ISSN 2239-8570

Vendita internazionale: decisivo il luogo di destinazione finale della merce

Cass.[ord.], sez. un., 25 ottobre 2009, n. 21191  

Jacopo Mazzantini – Avvocato del Foro di Firenze

 

“In tema di compravendita internazionale di cose mobili, individuato il luogo di consegna in quello ove la prestazione caratteristica deve essere eseguita, e riconosciuto come luogo di consegna principale quello ove è convenuta la esecuzione della prestazione ritenuta tale in base a criteri economici (e cioè il luogo di recapito finale della merce, ove i beni entrano nella disponibilità materiale e non soltanto giuridica dell’acquirente), sarà dinanzi al giudice di quello Stato che tutte le controversie sorte in tema di esecuzione del contratto, ivi compresa quella relativa al pagamento dei beni alienati, andranno legittimamente introdotte e conseguentemente dibattute (a prescindere dal luogo in cui il vettore eventualmente incaricato prenda in consegna la merce stessa)”.

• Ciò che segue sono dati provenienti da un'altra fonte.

(** * Splunk MCP server: safety scanner, job executor and trust scorer

    A shallow embedding of the TypeScript sources
    - [src/security/scanner.ts]   (module [Scanner]),
    - [src/security/validators.ts] (module [Validators]),
    - [src/splunk/client.ts]      (module [Client]),
    - [src/trust/etl-middleware.ts] and [computeTrustForResult] of
      [src/server.ts]             (module [Trust]),
    - [validateConfig] of [src/config.ts] (module [Config]),
    - the executors of [src/tools/search.ts], [events.ts],
      [correlate.ts], [context.ts] and [saved-searches.ts]
      (module [Tools]),
    - [shouldComputeTrust], [getEventCount] and the conversion of errors
      of [src/server.ts]          (module [Server]),
    - the error classes and schemas of [src/types.ts]
      (modules [Errors], [Types] and [Tools]),
    together with the parts of the JavaScript runtime they rely on
    (strings as sequences of UTF-16 code units, truthiness, regular
    expressions with the [i] flag).  The definitions come first; the
    properties follow in [ScannerFacts], [ClientFacts], [TrustFacts],
    [ScannerMore], [ValidatorFacts], [ClientMore], [TrustMore],
    [ClientOutcomes] and [ToolFacts]. *)

From Stdlib Require Import List String Ascii DecimalString NArith ZArith QArith Qround Bool Lia.
From Stdlib Require Import Lqa.
Import ListNotations.

Set Implicit Arguments.

(* ================================================================= *)
(** ** JavaScript strings *)

Module JS.

(** A JavaScript string is a finite sequence of UTF-16 code units. *)
Definition jsstring := list N.

(** String literals of the sources, written as Rocq strings. *)
Definition js (s : string) : jsstring :=
  List.map N_of_ascii (list_ascii_of_string s).

Definition jsstring_eqb (a b : jsstring) : bool :=
  if list_eq_dec N.eq_dec a b then true else false.

(** [Array.prototype.join] on an array of strings. *)
Fixpoint join (sep : jsstring) (l : list jsstring) : jsstring :=
  match l with
  | [] => []
  | [x] => x
  | x :: rest => x ++ sep ++ join sep rest
  end.

(** Truthiness of a string: every string but the empty one. *)
Definition truthy_str (s : jsstring) : bool :=
  match s with [] => false | _ :: _ => true end.

(** Truthiness of an optional ([T | undefined]) string. *)
Definition truthy_opt (o : option jsstring) : bool :=
  match o with None => false | Some s => truthy_str s end.

(** The double quote character, as a one-character string. *)
Definition dquote : string := String (ascii_of_nat 34) EmptyString.

(** Values of type [unknown]: what JSON can carry, and [undefined]. *)
#[local] Set Warnings "-register-all".
Inductive JSValue : Type :=
| JUndefined
| JNull
| JBool (b : bool)
| JNum (q : Q)
| JStr (s : jsstring)
| JArr (items : list JSValue)
| JObj (props : list (jsstring * JSValue)).
#[local] Set Warnings "register-all".

(** Truthiness of a value ([!!v]). *)
Definition truthy (v : JSValue) : bool :=
  match v with
  | JUndefined | JNull => false
  | JBool b => b
  | JNum q => negb (Qeq_bool q 0)
  | JStr s => truthy_str s
  | JArr _ | JObj _ => true
  end.

(** Own-property lookup in the entry list of an object. *)
Fixpoint lookup (key : jsstring) (props : list (jsstring * JSValue)) : JSValue :=
  match props with
  | [] => JUndefined
  | (k, v) :: rest => if jsstring_eqb k key then v else lookup key rest
  end.

End JS.
Import JS.

(* ================================================================= *)
(** ** Regular expressions (the fragment used by the scanner) *)

Module Regex.

(** Character sets.  Every pattern of the scanner carries the [i] flag
    and no [u] flag.  A pattern character [c] then matches an input code
    unit [x] when [Canonicalize x = Canonicalize c]; for an ASCII [c]
    this holds exactly when [x] is [c] up to ASCII letter case, because
    Canonicalize never maps a code unit above 127 to one below 128. *)
Inductive charset : Type :=
| CsChar (c : N)                 (* a literal character *)
| CsSpace                        (* \s *)
| CsNonSpace                     (* \S *)
| CsDot                          (* .  (no s flag) *)
| CsUnion (a b : charset)        (* [ab] *)
| CsNeg (a : charset).           (* [^a] *)

Inductive regex : Type :=
| REmpty
| RChar (cs : charset)
| RSeq (r1 r2 : regex)
| RAlt (r1 r2 : regex)
| RStar (r : regex)              (* r* and r*? alike: only [test] is used *)
| RWordB.                        (* \b *)

Definition in_range (lo hi x : N) : bool := (lo <=? x)%N && (x <=? hi)%N.

(** Canonicalize restricted to what ASCII patterns can observe:
    a-z go to A-Z, every other code unit is left alone. *)
Definition canon (x : N) : N :=
  if in_range 97 122 x then (x - 32)%N else x.

(** WhiteSpace and LineTerminator code units, as matched by [\s]. *)
Definition is_space (x : N) : bool :=
  in_range 9 13 x || (x =? 32)%N || (x =? 160)%N || (x =? 5760)%N
  || in_range 8192 8202 x || (x =? 8232)%N || (x =? 8233)%N
  || (x =? 8239)%N || (x =? 8287)%N || (x =? 12288)%N || (x =? 65279)%N.

Definition is_line_terminator (x : N) : bool :=
  (x =? 10)%N || (x =? 13)%N || (x =? 8232)%N || (x =? 8233)%N.

(** Word characters for [\b]: [A-Za-z0-9_]. *)
Definition is_word (x : N) : bool :=
  in_range 48 57 x || in_range 65 90 x || (x =? 95)%N || in_range 97 122 x.

Definition is_word_opt (o : option N) : bool :=
  match o with None => false | Some x => is_word x end.
Definition big_last : list LineItem :=
  [book 1 1 false; book 1 1 false; book 1e16 1 false].

End Scenario.

(** * Variations of an invoice

    An invoice with one field replaced, and what the pricing reads of a line
    item; the further properties compare the results of such invoices. *)

Module Vary.

Definition with_country (i : Invoice) (c : string) : Invoice :=
  mkInvoice (invoice_id i) (customer_id i) c (membership i) (coupon i)
    (items i).

Definition with_membership (i : Invoice) (m : string) : Invoice :=
  mkInvoice (invoice_id i) (customer_id i) (country i) m (coupon i)
    (items i).

Definition with_coupon (i : Invoice) (c : option string) : Invoice :=
  mkInvoice (invoice_id i) (customer_id i) (country i) (membership i) c
    (items i).

(** The fields of a line item that the calculators read. *)
Definition priced (it : LineItem) : float * Z * bool :=
  (unit_price it, qty it, fragile it).

End Vary.

(** * Lemmas *)

(** ** Strings *)

Section Strings.

Lemma append_cons (ch : ascii) (a b : string) :
  String ch a +:+ b = String ch (a +:+ b).
Proof. reflexivity. Qed.

Lemma append_empty_l (a : string) : "" +:+ a = a.
Proof. reflexivity. Qed.

Lemma append_assoc (a b c : string) : (a +:+ b) +:+ c = a +:+ b +:+ c.
Proof.
  induction a as [|ch a IH]; [reflexivity|].
  now rewrite !append_cons, IH.
Qed.

Lemma append_empty_r (a : string) : a +:+ "" = a.
Proof.
  induction a as [|ch a IH]; [reflexivity|].
  now rewrite append_cons, IH.
Qed.

Lemma contains_refl (a : string) : Py.contains a a.
Proof.
  exists "", "". now rewrite append_empty_l, append_empty_r.
Qed.

Lemma contains_prepend (p b a : string) :
  Py.contains b a -> Py.contains (p +:+ b) a.
Proof.
  intros (pre & post & ->). exists (p +:+ pre), post.
  now rewrite append_assoc.
Qed.

Lemma contains_append (b q a : string) :
  Py.contains b a -> Py.contains (b +:+ q) a.
Proof.
  intros (pre & post & ->). exists pre, (post +:+ q).
  now rewrite !append_assoc.
Qed.

(** A joined message contains each of its parts. *)
Lemma join_contains (sep p : string) (l : list string) :
  In p l -> Py.contains (Py.join sep l) p.
Proof.
  induction l as [|x l IH]; intros Hin; [destruct Hin|].
  destruct Hin as [->|Hin].
  - destruct l as [|y l]; simpl; [apply contains_refl|].
    apply contains_append, contains_refl.
  - destruct l as [|y l]; [destruct Hin|].
    change (Py.join sep (x :: y :: l))
      with (x +:+ sep +:+ Py.join sep (y :: l)).
    now apply contains_prepend, contains_prepend, IH.
Qed.

End Strings.

(** ** The validator collects *)

Section Validation.

Lemma _validate_item_app (it : LineItem) (ps : list string) :
  _validate_item it ps = ps ++ Spec.item_problems it.
Proof.
  unfold _validate_item, Spec.item_problems.
  destruct (Py.truthy (sku it)), (qty it <=? 0)%Z,
    (unit_price it <? 0)%float,
    (bool_decide (category it ∈ VALID_CATEGORIES));
    simpl; rewrite <- ?app_assoc; simpl; rewrite ?app_nil_r; reflexivity.
Qed.

Lemma _validate_items_app (l : list LineItem) (ps : list string) :
  fold_left (fun problems it => _validate_item it problems) l ps
  = ps ++ concat (map Spec.item_problems l).
Proof.
  revert ps. induction l as [|it l IH]; intros ps; simpl.
  - now rewrite app_nil_r.
  - now rewrite IH, _validate_item_app, <- app_assoc.
Qed.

E’ questo il principio di diritto che hanno sancito le Sezioni Unite nella ordinanza n. 21191/2009, ribaltando, così, l’orientamento sino ad oggi prevalente.

Le stesse Sezioni Unite, infatti, con la sentenza  n. 10941/2007 avevano così statuito: “In tema di vendita internazionale implicante trasporto di merci, luogo della consegna – ai sensi dell’art. 31, comma 1, lett. a), convenzione di Vienna 11 aprile 1980 (resa esecutiva con la legge di autorizzazione alla ratifica 11 dicembre 1985 n. 765) – è quello nel quale i beni sono trasmessi al vettore, salvo specifica deroga pattizia in ordine alla diversa consegna rilevante ai fini della liberazione del venditore. Sicché, ove la consegna delle merci al primo trasportatore perché le faccia pervenire all’acquirente debba avvenire in Italia, la giurisdizione in ordine alla controversia sull’esecuzione e sull’adempimento del contratto è devoluta al giudice italiano” .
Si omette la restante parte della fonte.